Лабораторные опыты четко показывали, что вирус, завладевший клеткой, «не впускает» в нее другого. Как? Может, здесь происходит борьба вирусов и тот, кто первым попал в клетку, имеет более выгодную позицию? Ведь побеждает всегда он.

Вопрос совсем запутался, когда американские исследователи установили, что даже убитые вирусы успешно сопротивляются «сосуществованию» и мешают проникновению в клетку вирусов других рас. Значит, никакой вражды между вирусами нет. Они не борются друг с другом. От вторжения новых «жильцов» обороняется сама клетка. Но как?

Разгадка была найдена в 1957 году в лаборатории лондонского исследователя Алека Айзекса. Вначале родилась рабочая идея. Ученый рассуждал так: «Если клетка, уже зараженная одним вирусом, не допускает вторжения другого, то должен же быть какой-то материальный субстрат, вещество, при помощи которого клетка обороняется. Другого-то объяснения явлению интерференции вирусов нет. А раз так, то вся задача сводится к тому, чтобы это вещество найти и выделить».

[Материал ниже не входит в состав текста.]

(** * The Lucas asset-pricing solver of [Lucas-Asset-Pricing-Model.ipynb]

    A shallow embedding of the classes [DivProcess] and [LucasEconomy]
    (cell "Definitions" of the notebook) and the properties of the
    fixed-point solver [LucasEconomy.solve].

    The file of the notebook carries on with the cells of the notebook
    "Life Cycle Model: Theory vs Data"; its saving-rate function
    [savRteFunc] and its measures of asset and income growth are embedded
    after the solver.

    Numbers.  The notebook computes with IEEE doubles; here every float is
    a real number ([R]) and rounding is ignored.  Where numpy would carry
    on with [nan] or [inf] (division by zero, square root of a negative
    number, an interpolant evaluated outside its domain) the embedding
    stops with [Err NotFinite]: such runs are outside the model.

    Arrays.  A one-dimensional numpy array is a [list R]; a two-dimensional
    one is the list of its rows.  Elementwise binary operations check that
    the two shapes agree and stop with [Err ShapeError] otherwise; numpy's
    stretching of an axis of length one is not followed, and does not arise
    when the shock distribution has [nApprox] nodes, as [DivProcess.__init__]
    builds it. *)

From Stdlib Require Import String Reals Lra Lia ZArith Bool Psatz List.
Import ListNotations.
Open Scope R_scope.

Вместе со своим сотрудником Линдеманом Айзекс приступил к опытам. На культуру клеток воздействовал вирусом гриппа, предварительно убитым, или, как говорят вирусологи, инактивированным, высокой температурой.

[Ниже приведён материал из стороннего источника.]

(** [ExecutionFeedback.to_scores], in the insertion order of the result. *)
Definition to_scores (fb : ExecutionFeedback) : list (ScoreCategory * Q) :=
  let total_tests := (test_passed fb + test_failed fb)%Z in
  let correctness :=
    if (0 <? total_tests)%Z then
      ((inject_Z (test_passed fb) / inject_Z total_tests) * 100)%Q
    else if build_success fb then 70%Q else 0%Q in
  let compliance := coverage_percent fb in
  let compliance :=
    match security_issues fb with
    | [] => compliance
    | _ => (compliance - inject_Z (Z.of_nat (length (security_issues fb))) * 10)%Q
    end in
  let efficiency :=
    if (execution_time_ms fb <? 5000)%Z then 90%Q
    else if (execution_time_ms fb <? 30000)%Z then 70%Q else 50%Q in
  [ (CORRECTNESS, correctness);
    (COMPLIANCE, Py.max 0 (Py.min 100 compliance));
    (EFFICIENCY, efficiency) ].

(** The float format specifications [.1f] and [.0%] of the recommendation
    messages. *)
Class Formats := {
  format_1f : Q -> string;
  format_percent : Q -> string
}.

(** [EvaluationSystem.get_recommendations]: the messages, and the scorecards
    (the call creates the agent's scorecard when there is none). *)
Definition get_recommendations `{Formats} (now : Z)
    (es : gmap string AgentScorecard) (name : string)
    : list string * gmap string AgentScorecard :=
  let '(scorecard, es) := get_scorecard es name in
  let recommendations :=
    flat_map
      (fun c =>
         let avg := get_average now scorecard c 30 in
         if Py.lt avg 60 then
           [ "Improve " +:+ value c +:+ ": Current average "
               +:+ format_1f avg +:+ "%" ]
         else [])
      [ CORRECTNESS; EFFICIENCY; COMPLIANCE; COST; STABILITY ] in
  let recommendations :=
    if Py.lt (get_success_rate scorecard) (8 # 10) then
      (recommendations
         ++ [ "Low success rate (" +:+ format_percent (get_success_rate scorecard)
                +:+ "): Consider additional validation" ])%list
    else recommendations in
  let recommendations :=
    if (5 <? escalations scorecard)%nat then
      (recommendations
         ++ [ "High escalation count (" +:+ pretty (escalations scorecard)
                +:+ "): Review authority scope" ])%list
    else recommendations in
  (recommendations, es).

(** [FeedbackProcessor.process_feedback]: the returned dictionary and the
    scorecards after the call. *)
Definition process_feedback `{Formats} (now : Z)
    (es : gmap string AgentScorecard) (name : string) (fb : ExecutionFeedback)
    (tid : option string) : Py.value * gmap string AgentScorecard :=
  let scores := to_scores fb in
  let success := build_success fb && test_success fb in
  let es := record_task_result now es name success scores tid in
  let '(recommendations, es) := get_recommendations now es name in
  (Py.VDict
     [ ("agent", Py.VStr name);
       ("success", Py.VBool success);
       ("scores", Py.VDict (List.map (fun cs => (value cs.1, Py.VFloat cs.2)) scores));
       ("recommendations", Py.VList (List.map Py.VStr recommendations)) ],
   es).

(** The task counters add up. *)
Definition balanced (sc : AgentScorecard) : Prop :=
  total_tasks sc = (successful_tasks sc + failed_tasks sc)%nat.

(** Every score entry of the scorecard lies in [[lo, hi]]. *)
Definition entries_within (lo hi : Q) (sc : AgentScorecard) : Prop :=
  forall k l, scores sc !! k = Some l ->
    Forall (fun e => (lo <= score e)%Q /\ (score e <= hi)%Q) l.

(** What [add_score] leaves alone: autonomy, task counters, escalations. *)
Definition same_standing (sc sc' : AgentScorecard) : Prop :=
  autonomy_level sc' = autonomy_level sc
  /\ total_tasks sc' = total_tasks sc
  /\ successful_tasks sc' = successful_tasks sc
  /\ failed_tasks sc' = failed_tasks sc
  /\ escalations sc' = escalations sc.

End Evaluation.

(** ** Contracts (src/macds/core/contracts.py) *)

Module Contracts.

Record Violation := {
  rule_id : string;
  severity : string;
  message : string;
  location : option string;
  suggested_fix : option string
}.

(** A contract envelope, input or output.  [type_name] is the name of the
    dataclass, [payload] its stage-specific fields, and [validate] the list
    that the envelope's [validate()] method returns (a pure function of the
    fields, [[]] for the base classes). *)
Record Envelope := {
  request_id : string;
  timestamp : datetime;
  agent : option string;
  type_name : string;
  payload : Py.value;
  validate : list Violation
}.

Abbreviation ContractInput := Envelope (only parsing).
Abbreviation ContractOutput := Envelope (only parsing).

(** [any(v.severity == "error" for v in violations)] *)
Definition any_error (violations : list Violation) : bool :=
  existsb (fun v => String.eqb (severity v) "error") violations.

(** [f"{[v.message for v in violations]}"]: the printed list of messages,
    each in single quotes, as Python prints a string that holds no quote,
    backslash or control character (the messages of the contract classes
    hold none). *)
Definition messages_repr (violations : list Violation) : string :=
  "[" +:+ String.concat ", " (List.map (fun v => "'" +:+ message v +:+ "'") violations)
      +:+ "]".

Record ConflictRecord := {
  conflict_id : string;
  topic : string;
  agents_involved : list string;
  evidence : list Py.value;
  decision_owner : string;
  resolution : option Py.value;
  created_at : datetime;
  resolved_at : option datetime
}.

(** [ConflictRecord.to_dict]; a timestamp is printed as its integer value. *)
Definition to_dict (c : ConflictRecord) : Py.value :=
  Py.VDict
    [ ("conflict_id", Py.VStr (conflict_id c));
      ("topic", Py.VStr (topic c));
      ("agents_involved", Py.VList (List.map Py.VStr (agents_involved c)));
      ("evidence", Py.VList (evidence c));
      ("decision_owner", Py.VStr (decision_owner c));
      ("resolution", default Py.VNone (resolution c));
      ("created_at", Py.VInt (created_at c));
      ("resolved_at", from_option Py.VInt Py.VNone (resolved_at c)) ].

(** [Violation(rule_id=..., severity=..., message=...)] *)
Definition violation (rule_id severity message : string) : Violation :=
  {| rule_id := rule_id; severity := severity; message := message;
     location := None; suggested_fix := None |}.

(** [key in d] for a dictionary with string keys. *)
Definition has_key (key : string) (d : list (string * Py.value)) : bool :=
  existsb (fun kv => String.eqb kv.1 key) d.

Inductive Verdict := PASS | FAIL | NEEDS_REVISION | ESCALATE.

(** The output dataclasses, each with the fields it adds to
    [ContractOutput] and the [validate] it defines or inherits. *)
Module RequirementsOutput.
Record t := {
  requirements : list (list (string * Py.value));
  acceptance_criteria : list string;
  constraints : list string;
  risks : list string
}.

Definition validate (self : t) : list Violation :=
  let violations :=
    match requirements self with
    | [] => [ violation "REQ-001" "error" "Requirements cannot be empty" ]
    | _ => []
    end in
  (violations
     ++ flat_map
          (fun req =>
             if negb (has_key "id" req) || negb (has_key "description" req) then
               [ violation "REQ-002" "error"
                   "Each requirement must have id and description" ]
             else [])
          (requirements self))%list.
End RequirementsOutput.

И вот эта среда, в которой существовали клетки, через несколько часов после начала опыта вдруг стала губительно действовать на испытуемые вирусы. В ней имелось что-то такое, что не позволяло новым вирусам проникать в ранее зараженные клетки. Это «нечто» и было выделено в чистом виде. Айзекс и Линдеман дали ему звучное название «интерферон».

Интерферон сразу же заинтересовал вирусологов, и его дальнейшее изучение пошло довольно быстро.

Прежде всего было установлено, что вещество это белковой природы. Возникает оно в результате взаимодействия вируса с клеткой и, попав в клетку, лишает возможности развиваться любому другому вирусу.

Заметьте, любому!

Вскоре выяснились и другие удивительные свойства интерферона. Хотя это по своей природе белок, его тем не менее можно безбоязненно вводить в животные организмы. Он не вызывает при этом отрицательной реакции, как всегда случается при попадании чужеродного белка. И еще одно: интерферон, образуемый клетками обезьяны, оказывается активным при испытании на клетках человека. Вирус, которым пытались заразить обработанные интерфероном ткани человека, не размножался и погибал. В общем все свойства интерферона говорили, что со временем он может стать прекрасным лечебным препаратом против вирусных инфекций.